While all of these are certainly signs of progress and success in Noé's life, there was something in particular that happened last week that I thought was beautiful. We were packing the food that we hand out to about 120 poor families in our neighborhood. It is a big operation and usually 20 or so people help us. I arrived a little after the start of the packing and to my surprise Noé was there. He was seated in his wheelchair, helping to move the small bags of food from one side of the room to the other, all the while with his characteristic smile.
It was a hopeful sign for me for a couple of reasons. One is that Noé had been confined to the bed in his house for years. Not able to sit he almost never went out and saw few people. He was incapacitated not only physically, but socially, and after a period of years it seemed he was embarrassed or frightened to re-enter the world. But there he was, out of the house and coming into the world again, in what must have been a true act of courage for him. The other reason I thought it was beautiful was that he was giving. We have the experience with many of those whom we assist that after they receive they only want more and do not wish to give to others. It is a sad fact. It is, however, something which Noé does not display. Of all the things he could have chosen to do after various years of relative isolation in his house he chose to help. What a wonderful sign of the way that a man's body has been helped and healed, but also, mysteriously, his heart.
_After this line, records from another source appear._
(* ===== verification/Process.v ===== *)
(** * The running process

    The three nodes that [main] started, over the network of [labrpc]: the sections of
    the Raft objects, the goroutines that call other nodes, and the requests in the
    network are interleaved; a kill ends them all, and the next process starts from
    the files.  A kill may come inside a write of a state file, and a write may fail. *)
From S2P Require Import Store.
From S2P Require Import Main.
From S2P Require Import LabrpcSpec.
From S2P Require Export Cluster.

Section Running.
Context `{Gob (Z * Z * list (LogEntry Op)), Gob RequestVoteArgs, Gob RequestVoteReply,
          Gob (AppendEntriesArgs Op), Gob AppendEntriesReply}.
#[local] Abbreviation Raft := (Raft (Cmd := Op)).

(** ** State *)

(** A goroutine that calls a peer: what it sends, and whether it has not called yet,
    waits for the answer of a request, or has handled it. *)
Inductive outgoing :=
  | OVote (args : RequestVoteArgs)
  | OAppend (args : AppendEntriesArgs Op).

Inductive waiting :=
  | Calling
  | Waits (k : nat)
  | Finished (k : nat).

Record goroutine := mkGo { g_caller : nat; g_callee : nat; g_out : outgoing; g_at : waiting }.

(** The Raft objects are the world of the network; [r_sent]: the messages that each of
    them has sent on its [applyCh]. *)
Record running := mkRunning {
  r_sys : system machine;
  r_peers : list (list (option nat));
  r_sent : list (list (ApplyMsg Op));
  r_gos : list goroutine
}.

(** Every event of the network says what its handler reads from outside, so that [start_env]
    is not read. *)
Definition start_env : Env := mkEnv 0 0 0 (fun _ => Written).

Definition running_of (p : process) : running :=
  mkRunning (Labrpc.init (mkMachine (p_rafts p) start_env) (p_net p)) (p_peers p) (replicate (length (p_rafts p)) []) [].

Definition rafts (s : running) : list Raft := objs (world (r_sys s)).

Definition raft_of (s : running) (i : nat) : option Raft := rafts s !! i.

(** The object of node [i] changes, messages go to its store, and goroutines start. *)
Definition set_node (i : nat) (rf : Raft) (msgs : list (ApplyMsg Op)) (gos : list goroutine) (s : running) : running :=
  mkRunning (mkSystem (Labrpc.net (r_sys s)) (set_obj i rf (world (r_sys s))) (requests (r_sys s))) (r_peers s)
    (alter (fun l => l ++ msgs) i (r_sent s)) (r_gos s ++ gos).

Definition set_go (g : nat) (go : goroutine) (at_ : waiting) (sys : system machine) (s : running) : running :=
  mkRunning sys (r_peers s) (r_sent s) (<[g := mkGo (g_caller go) (g_callee go) (g_out go) at_]> (r_gos s)).

(** ** Steps

    A replication goroutine is not tracked between its calls: a leader's may take a turn
    at any time, which covers the loop in [broadcastHeartbeats], the heartbeats and the
    round after an election.  So may the tickers, the apply loops and the clients. *)

Inductive pevent :=
  | PTick (i : nat) (env : Env)
  | PForce (i : nat) (env : Env)
  | PClient (i : nat) (env : Env) (cmd : Op)
  | PApply (i : nat)
  | PSend (i j : nat)              (** a turn of a replication goroutine builds its call *)
  | PCall (g : nat)                (** a goroutine calls its peer *)
  | PNet (e : Labrpc.event machine) (env : Env)  (** the network moves a request *)
  | PTake (g : nat) (env : Env).   (** the answer reaches the goroutine *)

(** The goroutines of a new candidate. *)
Definition vote_gos (i : nat) (args : RequestVoteArgs) (s : running) : list goroutine :=
  (fun j => mkGo i j (OVote args) Calling) <$> others (length (rafts s)) i.

Definition p_tick (i : nat) (env : Env) (s : running) : option running :=
  rf ← raft_of s i;
  res ← ticker_turn env rf;
  Some (set_node i (snd res) [] (match fst res with Some args => vote_gos i args s | None => [] end) s).

(** A request of the gateway that forces an election. *)
Definition p_force (i : nat) (env : Env) (s : running) : option running :=
  rf ← raft_of s i;
  res ← DebugForceElection env rf;
  Some (set_node i (snd res) [] (vote_gos i (fst res) s) s).

(** A request of the gateway that starts a command. *)
Definition p_client (i : nat) (env : Env) (cmd : Op) (s : running) : option running :=
  rf ← raft_of s i;
  res ← Start env cmd rf;
  Some (set_node i (snd res) [] [] s).

Definition p_apply (i : nat) (s : running) : option running :=
  rf ← raft_of s i;
  res ← applyLoop_turn rf;
  Some (set_node i (snd res) (fst res) [] s).

Definition p_send (i j : nat) (s : running) : option running :=
  rf ← raft_of s i;
  if bool_decide (i <> j /\ (j < length (rafts s))%nat) then
    args ← buildAppendEntries (Z.of_nat j) rf;
    Some (match args with
          | Some args => set_node i rf [] [mkGo i j (OAppend args) Calling] s
          | None => s
          end)
  else None.

(** [sendRequestVote] and [sendAppendEntries] *)
Definition go_method (o : outgoing) : bytes :=
  match o with OVote _ => lit "Raft.RequestVote" | OAppend _ => lit "Raft.AppendEntries" end.
Definition go_args (o : outgoing) : bytes :=
  match o with OVote args => gob_encode args | OAppend args => gob_encode args end.

Definition p_call (g : nat) (s : running) : option running :=
  go ← r_gos s !! g;
  match g_at go with
  | Calling =>
      e ← r_peers s !! g_caller go ≫= (.!! g_callee go);
      e ← e;
      x ← Call e (go_method (g_out go)) (go_args (g_out go)) true (r_sys s);
      match fst x with
      | None => Some (set_go g go (Waits (length (requests (r_sys s)))) (snd x) s)
      | Some _ => None
      end
  | _ => None
  end.

(** What [processReq] and its goroutines and timers do with a request. *)
Definition moves_request (e : Labrpc.event machine) : bool :=
  match e with
  | EStart _ _ | EExecute _ | EPoll _ | EFinish _ _ _ | ETimer _ => true
  | ECall _ _ _ _ | EConfig _ => false
  end.

Definition see (env : Env) (sys : system machine) : system machine :=
  mkSystem (Labrpc.net sys) (mkMachine (objs (world sys)) env) (requests sys).

Definition p_net_step (e : Labrpc.event machine) (env : Env) (s : running) : option running :=
  if moves_request e then
    sys ← Labrpc.step e (see env (r_sys s));
    Some (mkRunning sys (r_peers s) (r_sent s) (r_gos s))
  else None.

(** [Unmarshall] ends the process when the bytes are no reply. *)
Definition take_answer (go : goroutine) (env : Env) (rep : replyMsg) (rf : Raft) : option Raft :=
  match g_out go with
  | OVote args =>
      if ok rep then reply ← gob_decode (reply rep); fst <$> handleVoteReply env args reply rf else Some rf
  | OAppend args =>
      if ok rep then reply ← gob_decode (reply rep); fst <$> handleAppendReply env (Z.of_nat (g_callee go)) args (Some reply) rf
      else fst <$> handleAppendReply env (Z.of_nat (g_callee go)) args None rf
  end.

Definition p_take (g : nat) (env : Env) (s : running) : option running :=
  go ← r_gos s !! g;
  match g_at go with
  | Waits k =>
      rep ← Labrpc.answer k (r_sys s);
      rf ← raft_of s (g_caller go);
      rf ← take_answer go env rep rf;
      Some (set_node (g_caller go) rf [] [] (set_go g go (Finished k) (r_sys s) s))
  | _ => None
  end.

(** A section that runs to its end, with all its writes. [None]: not enabled, or a panic. *)
Definition section (e : pevent) (s : running) : option running :=
  match e with
  | PTick i env => p_tick i env s
  | PForce i env => p_force i env s
  | PClient i env cmd => p_client i env cmd s
  | PApply i => p_apply i s
  | PSend i j => p_send i j s
  | PCall g => p_call g s
  | PNet e env => p_net_step e env s
  | PTake g env => p_take g env s
  end.

(** A request of the gateway in which [Save] panics: [gin.Recovery] recovers it, and the
    process goes on with the object that it left. *)
Definition recover_request (e : pevent) (s : running) : option running :=
  match e with
  | PForce i env =>
      rf ← raft_of s i; rf ← recovered (Force i env) rf; Some (set_node i rf [] [] s)
  | PClient i env cmd =>
      rf ← raft_of s i; rf ← recovered (Client i env cmd) rf; Some (set_node i rf [] [] s)
  | _ => None
  end.

(** [None]: not enabled, or the process ends with a panic or [log.Fatalf]. *)
Definition pstep (e : pevent) (s : running) : option running :=
  match section e s with Some s' => Some s' | None => recover_request e s end.

Fixpoint prun (es : list pevent) (s : running) : option running :=
  match es with
  | [] => Some s
  | e :: es => s ← pstep e s; prun es s
  end.

(** The goroutine, the node or the request is where the event takes it on. *)
Definition stage_ready (e : Labrpc.event machine) (st : stage) : bool :=
  match e, st with
  | EStart _ _, Sent | EExecute _, Running _ _ _ | EExecute _, Labrpc.Done _ (Some _)
  | EPoll _, Running _ _ _ | EPoll _, Ran _ _ _ _ | EFinish _ _ _, Ran _ _ _ _ | ETimer _, Delayed _ => true
  | _, _ => false
  end.

Definition request_of (e : Labrpc.event machine) : option nat :=
  match e with
  | EStart k _ | EExecute k | EPoll k | EFinish k _ _ | ETimer k => Some k
  | ECall _ _ _ _ | EConfig _ => None
  end.

Definition ready (e : pevent) (s : running) : bool :=
  match e with
  | PTick i _ | PForce i _ | PClient i _ _ | PApply i => bool_decide (is_Some (raft_of s i))
  | PSend i j => bool_decide (is_Some (raft_of s i) /\ is_Some (raft_of s j) /\ i <> j)
  | PCall g => match g_at <$> r_gos s !! g with Some Calling => true | _ => false end
  | PNet e _ =>
      match (k ← request_of e; requests (r_sys s) !! k) with Some r => stage_ready e (at_stage r) | None => false end
  | PTake g _ =>
      match g_at <$> r_gos s !! g with Some (Waits k) => bool_decide (is_Some (Labrpc.answer k (r_sys s))) | _ => false end
  end.

(** The writes of the state file that the event makes succeed. *)
Definition calm (e : pevent) : Prop :=
  match e with
  | PTick _ env | PForce _ env | PClient _ env _ | PNet _ env | PTake _ env => saves env
  | PApply _ | PSend _ _ | PCall _ => True
  end.

(** The event is a request of the gateway, whose panics are recovered. *)
Definition by_gateway (e : pevent) : Prop :=
  match e with PForce _ _ | PClient _ _ _ => True | _ => False end.

(** ** Lives

    A kill leaves the files of the Raft objects; of a node that is inside a section of a
    handler, the file with the first [m] of the section's writes; and, when it comes inside
    the next write, with the first [n] bytes of this write, behind the truncation.  The
    process also leaves this when it ends by a write that fails.  [faulty]: writes may be cut
    short or fail. *)

Inductive stops (faulty : bool) (s : running) (i : nat) : list bytes -> Prop :=
  | stops_idle rf : raft_of s i = Some rf -> stops faulty s i (file (persister rf))
  | stops_inside e s1 rf rf' m :
      section e s = Some s1 -> raft_of s i = Some rf -> raft_of s1 i = Some rf' -> stops faulty s i (halted rf rf' m)
  | stops_torn e s1 rf rf' m n f :
      faulty = true -> section e s = Some s1 -> raft_of s i = Some rf -> raft_of s1 i = Some rf' ->
      torn rf rf' m n = Some f -> stops faulty s i f.

Definition killed (faulty : bool) (s : running) (files : list (list bytes)) : Prop :=
  length files = length (rafts s) /\ forall i f, files !! i = Some f -> stops faulty s i f.

(** [main] has started on these files of the Raft objects, whatever the engines hold. *)
Definition booted (files : list (list bytes)) (s : running) : Prop :=
  exists clocks env dirs p, main clocks env dirs = Some p /\ raft_state <$> dirs = files /\ s = running_of p.

(** A step after which a node leads that did not: it knows of no stored entries, in its
    [matchIndex]. *)
Definition fresh_election (s s' : running) : Prop :=
  forall i rf rf', raft_of s i = Some rf -> raft_of s' i = Some rf' ->
    state rf <> StateLeader -> state rf' = StateLeader -> Forall (fun m => m = 0) (matchIndex rf').

(** The process runs with steps that satisfy [ok], is killed, and the next one starts. *)
Inductive later (faulty : bool) (ok : running -> running -> Prop) (s : running) : running -> Prop :=
  | later_now : later faulty ok s s
  | later_step s1 e s2 :
      later faulty ok s s1 -> pstep e s1 = Some s2 -> faulty = true \/ section e s1 = Some s2 -> ok s1 s2 ->
      later faulty ok s s2
  | later_kill s1 files s2 :
      later faulty ok s s1 -> killed faulty s1 files -> booted files s2 -> later faulty ok s s2.

Definition lived (faulty : bool) (ok : running -> running -> Prop) (s : running) : Prop :=
  exists s0, booted (replicate serverCount []) s0 /\ later faulty ok s0 s.
End Running.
This seems to be a small but wonderful example of the mission of San Benito. Helping poor individuals, not only receive physical healing, but that of the heart. And, as is true many times, Noé is for me an example and a challenge. The challenge to give - however limited I am - to give and to offer, realizing that this is the simple call of God to each and every one of us. In the end it is the only important thing: to love in the small ways I can. May God grant us the grace to do so, and to do so with the joy I see in the life of Noé.